After rethinking their data architecture, Wish decided to build a single warehouse using Redshift. Data from both production DBs flowed through the data pipeline into Redshift. BigQuery is also used for some types of data. It feeds data into secondary tables needed for analytics. Finally, analytics and dashboards are created with Looker.

Sources:

13. Blinkist

Blinkist transforms the big ideas from the world’s best nonfiction books into powerful little packs users can read or listen to in 15 minutes. At first, they started selling their services through a pretty basic website, and they monitored statistics through Google Analytics. Unfortunately, visitor statistics gathered from Google Analytics didn’t match the figures the engineers were computing. This is one of the reasons why Blinkist decided to move to the AWS cloud.

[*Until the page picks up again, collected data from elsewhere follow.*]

Definition dquote : ascii := "034"%char.
Definition comma : ascii := ","%char.
Definition backslash : ascii := "\"%char.
Definition LF : ascii := "010"%char.
Definition CR : ascii := "013"%char.

Definition code (c : ascii) : N := N_of_ascii c.

Definition is_char (a b : ascii) : bool := Ascii.eqb a b.

(** [cur += ch] *)
Definition push (cur : string) (ch : ascii) : string := cur +:+ String ch "".

(** The one-character string made of a double quote, and the text of an
    empty string literal (two double quotes). *)
Definition quote_str : string := String dquote "".
Definition empty_literal : string := String dquote (String dquote "").

(** White space and line terminators of ECMAScript among the code units
    below 256: TAB, LF, VT, FF, CR, SP, NBSP. *)
Definition is_white (c : ascii) : bool :=
  let n := code c in
  ((9 <=? n) && (n <=? 13) || (n =? 32) || (n =? 160))%N.

(** [String.prototype.trim] *)
Fixpoint trimStart (s : string) : string :=
  match s with
  | "" => ""
  | String c s' => if is_white c then trimStart s' else s
  end.

Fixpoint trimEnd (s : string) : string :=
  match s with
  | "" => ""
  | String c s' =>
      match trimEnd s' with
      | "" => if is_white c then "" else String c ""
      | r => String c r
      end
  end.

Definition trim (s : string) : string := trimEnd (trimStart s).

(** [String.prototype.toLowerCase] on code units below 256: A-Z and the
    Latin-1 capitals U+00C0..U+00DE (U+00D7, the multiplication sign,
    apart) move up by 32. *)
Definition lower_char (c : ascii) : ascii :=
  let n := code c in
  if ((65 <=? n) && (n <=? 90) || (192 <=? n) && (n <=? 222) && negb (n =? 215))%N
  then ascii_of_N (n + 32) else c.

Fixpoint toLowerCase (s : string) : string :=
  match s with
  | "" => ""
  | String c s' => String (lower_char c) (toLowerCase s')
  end.

(** [String.prototype.includes] *)
Fixpoint includes (s q : string) : bool :=
  String.prefix q s ||
  match s with
  | "" => false
  | String _ s' => includes s' q
  end.

(** [a > b] on strings: code unit by code unit, a proper prefix is smaller. *)
Definition gt (a b : string) : bool :=
  match String.compare a b with Gt => true | _ => false end.

(** [Array.prototype.join] *)
Fixpoint join (sep : string) (l : list string) : string :=
  match l with
  | [] => ""
  | [x] => x
  | x :: l' => x +:+ sep +:+ join sep l'
  end.

(** [s.split(",")] *)
Fixpoint split_at (d : ascii) (cur : string) (s : string) : list string :=
  match s with
  | "" => [cur]
  | String c s' =>
      if is_char c d then cur :: split_at d "" s' else split_at d (push cur c) s'
  end.

Definition split_comma (s : string) : list string := split_at comma "" s.

(** [text.split(/\r?\n/)]: a line ends at LF, or at CR when LF follows. *)
Fixpoint split_newlines (cur : string) (s : string) : list string :=
  match s with
  | "" => [cur]
  | String c s' =>
      if is_char c LF then cur :: split_newlines "" s'
      else if is_char c CR then
        match s' with
        | String c' s'' =>
            if is_char c' LF then cur :: split_newlines "" s''
            else split_newlines (push cur c) s'
        | "" => split_newlines (push cur c) s'
        end
      else split_newlines (push cur c) s'
  end.

(** [h.replace] with the global double-quote pattern and the empty
    replacement: every double quote removed. *)
Fixpoint remove_quotes (s : string) : string :=
  match s with
  | "" => ""
  | String c s' => if is_char c dquote then remove_quotes s' else String c (remove_quotes s')
  end.

(** [.filter(Boolean)] on an array of strings keeps the non-empty ones. *)
Definition nonempty (s : string) : bool :=
  match s with "" => false | _ => true end.

End Js.

(* ================================================================== *)
(** ** Calls that may throw *)

Inductive exn : Type := SyntaxError | TypeError.

(** A call returns a value, throws, or falls outside what this model
    covers (see [JSON.parse]). *)
Inductive outcome (A : Type) : Type :=
  | Returns (a : A)
  | Throws (e : exn)
  | Unmodelled.
Arguments Returns {A} a.
Arguments Throws {A} e.
Arguments Unmodelled {A}.

Definition bind {A B : Type} (m : outcome A) (k : A -> outcome B) : outcome B :=
  match m with
  | Returns a => k a
  | Throws e => Throws e
  | Unmodelled => Unmodelled
  end.

Notation "'let*' x ':=' m 'in' k" := (bind m (fun x => k))
  (at level 10, x name, m at level 100, k at level 200).

(** [Array.prototype.map] and [filter] with a callback that may throw:
    left to right, the first exception ends the call. *)
Fixpoint traverse {A B : Type} (f : A -> outcome B) (l : list A) : outcome (list B) :=
  match l with
  | [] => Returns []
  | x :: l' =>
      let* y := f x in
      let* ys := traverse f l' in
      Returns (y :: ys)
  end.

Fixpoint filterM {A : Type} (f : A -> outcome bool) (l : list A) : outcome (list A) :=
  match l with
  | [] => Returns []
  | x :: l' =>
      let* b := f x in
      let* ys := filterM f l' in
      Returns (if b then x :: ys else ys)
  end.

(* ================================================================== *)
(** ** JSON text of a string *)

Module JSON.
Import Js.

Definition hex_digit (n : N) : ascii :=
  if (n <? 10)%N then ascii_of_N (48 + n) else ascii_of_N (87 + n).

(** [JSON.stringify] of a string, character by character (QuoteJSONString). *)
Definition escape_char (c : ascii) : string :=
  let n := code c in
  if is_char c dquote then String backslash quote_str
  else if is_char c backslash then "\\"
  else if (n =? 8)%N then "\b"
  else if (n =? 12)%N then "\f"
  else if (n =? 10)%N then "\n"
  else if (n =? 13)%N then "\r"
  else if (n =? 9)%N then "\t"
  else if (n <? 32)%N then "\u00" +:+ String (hex_digit (n / 16)) (String (hex_digit (n mod 16)) "")
  else String c "".

Fixpoint escape (s : string) : string :=
  match s with
  | "" => ""
  | String c s' => escape_char c +:+ escape s'
  end.

Definition stringify (s : string) : string :=
  String dquote (escape s +:+ quote_str).

(** [JSON.parse] of a text returns a value, throws a SyntaxError, or falls
    outside this model.  The model covers the texts that start with a
    double quote (string literals, the only texts [splitCSVLine] produces)
    whose value stays below code unit 256. *)
Definition pcons (c : ascii) (r : outcome string) : outcome string :=
  let* s := r in Returns (String c s).

Definition hex_value (c : ascii) : option N :=
  let n := code c in
  if ((48 <=? n) && (n <=? 57))%N then Some (n - 48)%N
  else if ((97 <=? n) && (n <=? 102))%N then Some (n - 87)%N
  else if ((65 <=? n) && (n <=? 70))%N then Some (n - 55)%N
  else None.

(** JSON white space: SP, TAB, LF, CR. *)
Definition is_json_space (c : ascii) : bool :=
  let n := code c in ((n =? 32) || (n =? 9) || (n =? 10) || (n =? 13))%N.

Fixpoint only_spaces (s : string) : bool :=
  match s with
  | "" => true
  | String c s' => is_json_space c && only_spaces s'
  end.

(** The characters after the opening quote of a string literal. *)
Fixpoint parse_chars (s : string) : outcome string :=
  match s with
  | "" => Throws SyntaxError
  | String c s1 =>
      if is_char c dquote then
        (if only_spaces s1 then Returns "" else Throws SyntaxError)
      else if is_char c backslash then
        match s1 with
        | "" => Throws SyntaxError
        | String e s2 =>
            if is_char e dquote then pcons dquote (parse_chars s2)
            else if is_char e backslash then pcons backslash (parse_chars s2)
            else if is_char e "/" then pcons "/" (parse_chars s2)
            else if is_char e "b" then pcons "008" (parse_chars s2)
            else if is_char e "f" then pcons "012" (parse_chars s2)
            else if is_char e "n" then pcons "010" (parse_chars s2)
            else if is_char e "r" then pcons "013" (parse_chars s2)
            else if is_char e "t" then pcons "009" (parse_chars s2)
            else if is_char e "u" then
              match s2 with
              | String h1 (String h2 (String h3 (String h4 s6))) =>
                  match hex_value h1, hex_value h2, hex_value h3, hex_value h4 with
                  | Some a, Some b, Some c', Some d =>
                      let n := (((a * 16 + b) * 16 + c') * 16 + d)%N in
                      if (n <? 256)%N then pcons (ascii_of_N n) (parse_chars s6)
                      else Unmodelled
                  | _, _, _, _ => Throws SyntaxError
                  end
              | _ => Throws SyntaxError
              end
            else Throws SyntaxError
        end
      else if (code c <? 32)%N then Throws SyntaxError
      else pcons c (parse_chars s1)
  end.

They choose a central Redshift warehouse where data flows in from user apps, backend, and web front-end (for visitors tracking). To get data to Redshift, they stream data with Kinesis Firehose, also using Amazon Cloudfront, Lambda, and Pinpoint. The engineering team at Blinkist is working on a newer pipeline where ingested data comes to Alchemist, before passing it to a central Kinesis system and onwards to the warehouse.

Source: https://www.slideshare.net/SebastianSchleicher/tracking-and-business-intelligence

14. Halodoc

Healthcare platform Halodoc found themselves with a common startup problem: scalability. Their existing data pipeline worked on a batch processing model, with regularly scheduled extractions for each source. They performed extractions with various standard tools, including Pentaho, AWS Database Migration Service, and AWS Glue. 

They would load each export to S3 as a CSV or JSON, and then replicate it on Redshift. At this point, they used a regular Pentaho job to transform and integrate data, which they would then load back into Redshift. 

As Halodoc’s business grew, they found that they were handling massive volumes of sensitive patient data that had to get securely and quickly to healthcare providers. The Pentaho transformation job, installed on a single EC2 instance, was a worrying single point of failure. 

Halodoc looked at a number of solutions and eventually settled on Apache Airflow as a single tool for every stage of their data migration process. They chose Airflow because it’s highly responsive and customizable, with excellent error control. It also supports machine learning use cases, which Halodoc requires for future phases. 

The new data pipeline is much more streamlined. Halodoc uses Airflow to deliver both ELT and ETL. In their ETL model, Airflow extracts data from sources. It then passes through a transformation layer that converts everything into pandas data frames. The data frames are loaded to S3 and then copied to Redshift. Airflow can then move data back to S3 as required. 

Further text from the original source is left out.